Pritzker severely restricted social and economic activity Sunday, March 15, when he ordered all public and private K-12 schools to close. Then on Monday, March 16, he ordered bars and restaurants to close for consumption on their premises and banned public gatherings of 50 or more people.
On March 17, Reynolds declared a statewide public health disaster emergency in Iowa that included limiting gatherings to 10 people and closing bars, restaurants, casinos and a number of other businesses as part of a widespread economic shutdown caused by the state’s coronavirus outbreak.
Reynolds has stopped short of of instituting a shelter in place order that would halt all but essential business such as the order Pritzker issued on on Friday, March 20. Iowa's restrictions will run through at least the end of March, while Illinois' will continue through at least April 7.
Those actions were aimed at limiting the spread of COVID-19 which, as of Thursday, had resulted in 2,538 confirmed cases of the disease in 37 counties in Illinois and had caused 26 deaths.

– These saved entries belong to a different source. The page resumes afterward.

(* ===== verification/MmapSpec.v ===== *)
(** The address space that [syscall_mmap] builds: the bitmap allocator, the page
    tables and the process together. *)
From S2P Require Import Prelude Machine Lock Str Layout Interfaces Pmm PmmSpec PageTable Vmm VmmSpec VmmInit UserSpace KheapSpec Heap Vector Hashmap Lapic Sched Env Vfs Syscalls SyscallsSpec.

Section mmap.
Context (HHDM_OFFSET : Z).
Implicit Types (s : kstate) (root pm v h x : Z).
Local Abbreviation va := (frame_va HHDM_OFFSET).
Local Abbreviation outside := (Vmm.outside HHDM_OFFSET).
Local Abbreviation space_ok := (space_ok HHDM_OFFSET).
Local Abbreviation cost := (cost HHDM_OFFSET).
Local Abbreviation translate_of := (translate_of HHDM_OFFSET).
Local Abbreviation owned := (pmm_owned HHDM_OFFSET).
Local Abbreviation off_tables := (off_tables HHDM_OFFSET).

(** * The call *)

Context `{LC : LibC}.
Local Abbreviation mmap := (syscall_mmap HHDM_OFFSET).

(** A word of the kernel's memory that is apart from the tables and the process. *)
Definition kernel_word s root proc a : Prop := off_tables s root a 8 /\ (a + 8 <= proc \/ proc + 64 <= a).

(** The process that calls, with its address space: the structures are in memory that
    somebody has, apart from the tables and from each other. *)
Record caller s (proc pm root base : Z) : Prop := {
  ca_thread : exists thread, rd 8 (mem s) (gval s g_gs_base + cpu_current_thread) = Some thread /\
    rd 8 (mem s) (thread + thread_process) = Some proc /\
    kernel_word s root proc (gval s g_gs_base + cpu_current_thread) /\ kernel_word s root proc (thread + thread_process);
  ca_pagemap : rd 8 (mem s) (proc + process_pagemap) = Some pm;
  ca_anon : rd 8 (mem s) (proc + process_anon_base) = Some base;
  ca_off : off_tables s root proc 64;
  ca_apart : pm + 8 <= proc \/ proc + 64 <= pm;
  ca_space : space_ok s pm root
}.

Definition mmap_pages (length : Z) : Z := ALIGN_UP length FRAME_SIZE / FRAME_SIZE.
Definition fixed (flags : Z) : bool := negb (Z.land flags MAP_FIXED =? 0).
(** The address the call returns and the next address it will choose. *)
Definition mmap_virt (flags hint base : Z) : Z := if fixed flags then hint else base.
Definition mmap_next (flags base n : Z) : Z := if fixed flags then base else u64 (base + u64 (n * FRAME_SIZE)).

Lemma mmap_address_eq s proc pm root base hint length flags n :
  caller s proc pm root base -> (fixed flags = true -> 0 < hint <= USER_SPACE_END) -> 0 < length ->
  exists s1, mmap_address proc hint length flags n s = Ok (Some (mmap_virt flags hint base)) s1 /\
    touched s s1 (fun x => proc + process_anon_base <= x < proc + process_anon_base + 8) /\ trace s1 = trace s /\
    rd 8 (mem s1) (proc + process_anon_base) = Some (mmap_next flags base n).
Proof.
  intros C Hh Hl. unfold mmap_address, mmap_virt, mmap_next. fold (fixed flags). destruct (fixed flags) eqn:Hf.
  - specialize (Hh eq_refl). exists s. rewrite (proj2 (Z.ltb_ge _ _)), (proj2 (Z.eqb_neq length 0)), (proj2 (Z.eqb_neq hint NULL)) by (unfold NULL; lia).
    split; [done|]. split; [done|]. split; [done|apply C].
  - pose proof (ca_anon _ _ _ _ _ C) as Ha. rewrite !(ld_then 8 _ _ _ _ Ha).
    rewrite (bind_Ok _ _ _ _ _ (st_ok 8 _ (u64 (base + u64 (n * FRAME_SIZE))) _ (rd_Some_mapped 8 _ _ _ Ha))).
    eexists. split; [reflexivity|]. split; [|split; [done|]].
    + destruct (same_outside_wr 8 (mem s) (proc + process_anon_base) (u64 (base + u64 (n * FRAME_SIZE))) (rd_Some_mapped 8 _ _ _ Ha)) as [Hd He].
      split; [exact Hd| |done]. intros x Hx. by apply He.
    + cbn [mem with_mem]. rewrite rd_wr_same. f_equal. apply Z.mod_mod. done.
Qed.

Lemma mmap_flags prot :
  0 <= prot < 0x1000 -> leaf_flags (Z.lor (Z.lor (Z.lor (u64 prot) PTE_PRESENT) PTE_WRITABLE) PTE_USER).
Proof.
  intros Hp. rewrite u64_small by lia. rewrite <- !Z.lor_assoc.
  change (Z.lor PTE_PRESENT (Z.lor PTE_WRITABLE PTE_USER)) with 7.
  assert (Hr : forall r, 0 <= r < 8 -> Z.lor r 7 = 7).
  { intros r Hr. assert (r = 0 \/ r = 1 \/ r = 2 \/ r = 3 \/ r = 4 \/ r = 5 \/ r = 6 \/ r = 7) by lia.
    by repeat match goal with H : _ \/ _ |- _ => destruct H as [->|H] end; subst. }
  assert (E : Z.lor prot 7 = 8 * (prot / 8) + 7).
  { transitivity (Z.lor (2 ^ 3 * (prot / 8)) (Z.lor (prot mod 8) 7)).
    - rewrite Z.lor_assoc, lor_add_disjoint by zlia. f_equal. zlia.
    - rewrite Hr by zlia. by apply (lor_add_disjoint (prot / 8) 7 3). }
  rewrite E. split; [zlia|]. split; [apply (addr_mask 0 (8 * (prot / 8) + 7)); zlia|].
  rewrite (Z.land_ones _ 1) by lia. zlia.
Qed.

Lemma mmap_pages_range length : 0 < length < 2 ^ 48 -> 1 <= mmap_pages length <= 2 ^ 36.
Proof. intros H. unfold mmap_pages, FRAME_SIZE. rewrite ALIGN_UP_page by lia. zlia. Qed.

(** The structures of the caller stay what they are when only its next address and
    tables change. *)
Lemma caller_kept s s' proc pm root base next :
  caller s proc pm root base ->
  (forall h x, outside s root h -> va h <= x < va (h + 1) ->
     ~ (proc + process_anon_base <= x < proc + process_anon_base + 8) -> mem s' !! x = mem s !! x) ->
  (forall h, outside s root h -> outside s' root h) -> same_globals s s' -> space_ok s' pm root ->
  rd 8 (mem s') (proc + process_anon_base) = Some next -> caller s' proc pm root next.
Proof.
  intros [(thread & H1 & H2 & [K1 A1] & [K2 A2]) Hp Ha Ho Hap Hs] Hm Hout Hg Hs' Hn.
  assert (Hoff : forall a n, off_tables s root a n -> off_tables s' root a n).
  { intros a n H x Hx. destruct (H x Hx) as (h & Hh & Hxh). by exists h; split; [apply Hout|]. }
  assert (Hrd : forall a, off_tables s root a 8 -> (a + 8 <= proc + process_anon_base \/ proc + process_anon_base + 8 <= a) ->
    rd 8 (mem s') a = rd 8 (mem s) a).
  { intros a H Hne. apply rd_ext. intros x Hx. destruct (H x ltac:(lia)) as (h & Hh & Hxh). apply (Hm h x Hh Hxh). lia. }
  split; [|rewrite Hrd; [done|intros x Hx; apply Ho; lia|lia]|done|by apply Hoff|done|done].
  exists thread. rewrite Hg, !Hrd by (done || lia). split; [done|]. split; [done|]. by split; split; [apply Hoff| |apply Hoff|].
Qed.

(** What a successful call has done: the pages from [virt] on are new zeroed frames, in
    order; every other page, and every byte of the rest of the kernel but the next
    address of the process, is what it was. *)
Record mmapped s s' (proc pm root virt n next : Z) (f : Z) : Prop := {
  mm_caller : caller s' proc pm root next;
  mm_fresh : forall g, f <= g < f + n -> ~ owned s g;
  mm_zero : forall x, va f <= x < va (f + n) -> mem s' !! x = Some Byte.x00;
  mm_translate : forall v, translate_of s' root v =
    if decide (page_off virt v < n) then Some (0x1000 * (f + page_off virt v) + v mod 0x1000) else translate_of s root v;
  mm_kept : forall h x, outside s root h -> va h <= x < va (h + 1) ->
    ~ (proc + process_anon_base <= x < proc + process_anon_base + 8) -> mem s' !! x = mem s !! x
}.

Lemma mmap_eq s proc pm root base hint length prot flags fd off
    (n := mmap_pages length) (virt := mmap_virt flags hint base) :
  caller s proc pm root base -> Z.land flags MAP_ANON <> 0 -> (fixed flags = true -> 0 < hint <= USER_SPACE_END) ->
  0 < length < 2 ^ 48 -> 0 <= prot < 0x1000 -> ~ no_fit s n ->
  (cost s root (page_dirs virt 0 n) + Z.to_nat n <= pmm_nfree s)%nat ->
  exists f s', mmap hint length prot flags fd off s = Ok virt s' /\ mmapped s s' proc pm root virt n (mmap_next flags base n) f.
Proof.
  intros C Ha Hint Hl Hp Hfit Hc. pose proof (mmap_pages_range length Hl) as Hn. fold n in Hn.
  destruct (ca_thread _ _ _ _ _ C) as (thread & Ht1 & Ht2 & _). unfold syscall_mmap.
  rewrite (bind_Ok _ _ _ _ _ (current_thread_eq s _ thread eq_refl Ht1)), (ld_then 8 _ _ _ _ Ht2).
  rewrite (proj2 (Z.eqb_neq _ _) Ha). fold (mmap_pages length). fold n.
  destruct (mmap_address_eq s proc pm root base hint length flags n C Hint (proj1 Hl)) as (s1 & E1 & T & _ & Hnx).
  rewrite (bind_Ok _ _ _ _ _ E1). fold virt.
  assert (Hoff : off_tables s root (proc + process_anon_base) 8) by (intros x Hx; apply (ca_off _ _ _ _ _ C); lia).
  pose proof (ca_space _ _ _ _ _ C) as Hs. pose proof (ca_apart _ _ _ _ _ C).
  assert (Hap : forall x, proc + process_anon_base <= x < proc + process_anon_base + 8 -> ~ (pm <= x < pm + 8)) by lia.
  destruct (touched_space HHDM_OFFSET s s1 root pm _ Hs Hoff T Hap) as (Hs1 & Hf1 & Ho1 & Hw1 & Hp1).
  destruct (map_new_frames HHDM_OFFSET s1 pm root virt _ n [] 0 Hs1 (mmap_flags prot Hp) ltac:(lia)) as (f & s2 & s3 & E2 & Hf0 & V2 & E3 & M & _).
  { intros H'. apply Hfit. apply (touched_fit HHDM_OFFSET s s1 root _ n (proj1 (sp_vm _ _ _ _ Hs)) Hoff T ltac:(lia) H'). }
  { by constructor. }
  { rewrite app_nil_r, Hf1. etrans; [apply Nat.add_le_mono_r|exact Hc]. apply cost_evolves; [apply page_dirs_paths|].
    intros q h Hq. by rewrite Hw1. }
  rewrite (bind_Ok _ _ _ _ _ E2), (proj2 (Z.eqb_neq _ NULL)) by done.
  assert (Hout : forall h, outside s root h -> outside s1 root h) by (intros h; by apply (touched_outside HHDM_OFFSET s s1 root pm _ h Hs Hoff T Hap)).
  assert (Hpm : rd 8 (mem s2) (proc + process_pagemap) = Some pm).
  { rewrite <- (ca_pagemap _ _ _ _ _ C). apply rd_ext. intros x Hx.
    destruct (ca_off _ _ _ _ _ C x ltac:(lia)) as (h & Hh & Hxh). rewrite (proj2 (ev_outside _ _ _ _ V2 h (Hout h Hh)) x Hxh).
    apply (to_out _ _ _ T). lia. }
  rewrite (ld_then 8 _ _ _ _ Hpm), (bind_Ok _ _ _ _ _ E3). exists f, s3. split; [done|]. pose proof (mf_evolves _ _ _ _ _ _ _ M) as V3.
  assert (Hkeep : forall h x, outside s root h -> va h <= x < va (h + 1) -> mem s3 !! x = mem s1 !! x)
    by (intros h x Hh; apply (ev_outside _ _ _ _ V3 h (Hout h Hh))).
  split.
  - apply (caller_kept s s3 proc pm root base); [done| | | | |].
    + intros h x Hh Hx Hn'. rewrite (Hkeep h x Hh Hx). by apply (to_out _ _ _ T).
    + intros h Hh. by apply (ev_outside _ _ _ _ V3), Hout.
    + intros v. by rewrite (ev_globals _ _ _ _ V3), (to_globals _ _ _ T).
    + by eapply evolves_space.
    + rewrite <- Hnx. apply rd_ext. intros x Hx. destruct (Hoff x ltac:(lia)) as (h & Hh & Hxh). by apply (Hkeep h).
  - intros g Hg Hown. apply (mf_fresh _ _ _ _ _ _ _ M g Hg). by apply Ho1.
  - apply M.
  - intros v. rewrite (mf_translate _ _ _ _ _ _ _ M), !translate_leaf. by rewrite Hp1.
  - intros h x Hh Hx Hn'. rewrite (Hkeep h x Hh Hx). by apply (to_out _ _ _ T).
Qed.

(** C21: an anonymous [mmap] with enough frames returns the address that was asked for
    ([MAP_FIXED]) or the next one of the process, which then moves on by the pages of
    the call; the pages from there on translate, in order, to frames that nobody had,
    filled with zeros; every other page translates as before, and no other byte of
    the kernel changes. *)
Theorem syscall_mmap_maps s proc pm root base hint length prot flags fd off
    (n := mmap_pages length) (virt := mmap_virt flags hint base) :
  caller s proc pm root base -> Z.land flags MAP_ANON <> 0 -> (fixed flags = true -> 0 < hint <= USER_SPACE_END) ->
  0 < length < 2 ^ 48 -> 0 <= prot < 0x1000 -> ~ no_fit s n ->
  (cost s root (page_dirs virt 0 n) + Z.to_nat n <= pmm_nfree s)%nat ->
  exists f s', mmap hint length prot flags fd off s = Ok virt s' /\ mmapped s s' proc pm root virt n (mmap_next flags base n) f.
Proof. apply mmap_eq. Qed.

(** C39: [mmap] checks the start of a fixed range and not its end: a range that passes
    the end of the user space is mapped, and the first page of the kernel half, where
    the direct map starts, then translates to a frame of the program. *)
Theorem syscall_mmap_fixed_escapes s proc pm root base hint length prot flags fd off (n := mmap_pages length) :
  caller s proc pm root base -> Z.land flags MAP_ANON <> 0 -> fixed flags = true -> 0 < hint <= USER_SPACE_END ->
  0 < length < 2 ^ 48 -> 0 <= prot < 0x1000 -> ~ no_fit s n ->
  (cost s root (page_dirs hint 0 n) + Z.to_nat n <= pmm_nfree s)%nat ->
  USER_SPACE_END < hint + 0x1000 * (n - 1) ->
  exists f s', mmap hint length prot flags fd off s = Ok hint s' /\
    let g := f + (2 ^ 35 - hint / 0x1000) in
    f <= g < f + n /\ ~ owned s g /\
    forall k, 0 <= k < 0x1000 -> translate_of s' root (0xffff800000000000 + k) = Some (0x1000 * g + k).
Proof.
  intros C Ha Hf Hh Hl Hp Hfit Hc Hend. pose proof (mmap_pages_range length Hl) as Hn. fold n in Hn. unfold USER_SPACE_END in *.
  assert (Ev : mmap_virt flags hint base = hint) by (unfold mmap_virt; by rewrite Hf).
  destruct (mmap_eq s proc pm root base hint length prot flags fd off) as (f & s' & E & M);
    [done|done|by intros _|done|done|done|by rewrite Ev|]. rewrite Ev in E, M. fold n in M.
  exists f, s'. split; [exact E|]. set (g := f + (2 ^ 35 - hint / 0x1000)). cbv zeta. assert (Hg : f <= g < f + n) by (unfold g; zlia).
  split; [exact Hg|]. split; [by apply (mm_fresh _ _ _ _ _ _ _ _ _ M)|]. intros k Hk.
  rewrite (mm_translate _ _ _ _ _ _ _ _ _ M).
  assert (Eo : page_off hint (0xffff800000000000 + k) = 2 ^ 35 - hint / 0x1000).
  { unfold page_off, page. rewrite (Z.mod_small (hint / 0x1000)) by zlia. zlia. }
  rewrite Eo, decide_True by lia. f_equal. zlia.
Qed.

(** The calls that fail before anything is allocated. *)
Theorem syscall_mmap_invalid s thread proc hint length prot flags fd off :
  rd 8 (mem s) (gval s g_gs_base + cpu_current_thread) = Some thread -> rd 8 (mem s) (thread + thread_process) = Some proc ->
  mapped (mem s) (thread + thread_errno) 4 ->
  Z.land flags MAP_ANON = 0 \/ (fixed flags = true /\ (USER_SPACE_END < hint \/ length = 0 \/ hint = NULL)) ->
  exists s', mmap hint length prot flags fd off s = Ok MAP_FAILED s' /\
    same_outside (thread + thread_errno) 4 (mem s) (mem s') /\ same_globals s s' /\
    (Z.land flags MAP_ANON <> 0 -> rd 4 (mem s') (thread + thread_errno) = Some (u32 EINVAL)).
Proof.
  intros Ht Hp Hm Hbad. unfold syscall_mmap. pose proof (current_thread_eq s _ thread eq_refl Ht) as Hcur.
  rewrite (bind_Ok _ _ _ _ _ Hcur), (ld_then 8 _ _ _ _ Hp). destruct (Z.eqb_spec (Z.land flags MAP_ANON) 0) as [Ha|Ha].
  - eexists. split; [reflexivity|]. split; [apply same_outside_refl|]. by split.
  - destruct Hbad as [?|[Hf Hbad]]; [done|]. unfold mmap_address. fold (fixed flags). rewrite Hf.
    assert ((USER_SPACE_END <? hint) || (length =? 0) || (hint =? NULL) = true) as ->.
    { rewrite !orb_true_iff, Z.ltb_lt, !Z.eqb_eq. tauto. }
    rewrite (bind_Ok _ _ _ None _ (bind_Ok _ _ _ _ _ (set_errno_eq s thread EINVAL Hcur Hm))).
    eexists. split; [reflexivity|]. split; [by apply (same_outside_wr 4)|]. split; [done|]. intros _. apply rd_wr4_u32.
Qed.

End mmap.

In Iowa, there are 145 known confirmed cases on one death.
Looking forward, Swenson declined to give specific number predictions. He said recessions normally happens with unemployment growing, not spiking like what is currently happening and what it likely will do again next week.
But the reduction could have less long-term impact depending on the recovery.
“I’m sorry, but we don’t know. We’re so early in this, we don’t know. And people who I believe act like they know don’t know; I think they’re just offering up some good guesses,” he said.
The Iowa-based economist again declined to give any specific numbers of unemployment he thinks may be on the horizon. That was done because he is self-advised to be careful as no one is sure what the next phase of the COVID-19 pandemic will be as it continues to spread across the U.S. and other parts of the world.
“We are slaves to this virus. The economy is a slave to this virus right now and to pretend otherwise is foolish,” Swenson said.
Jerry Nowicki of Capitol News Illinois contributed to this report.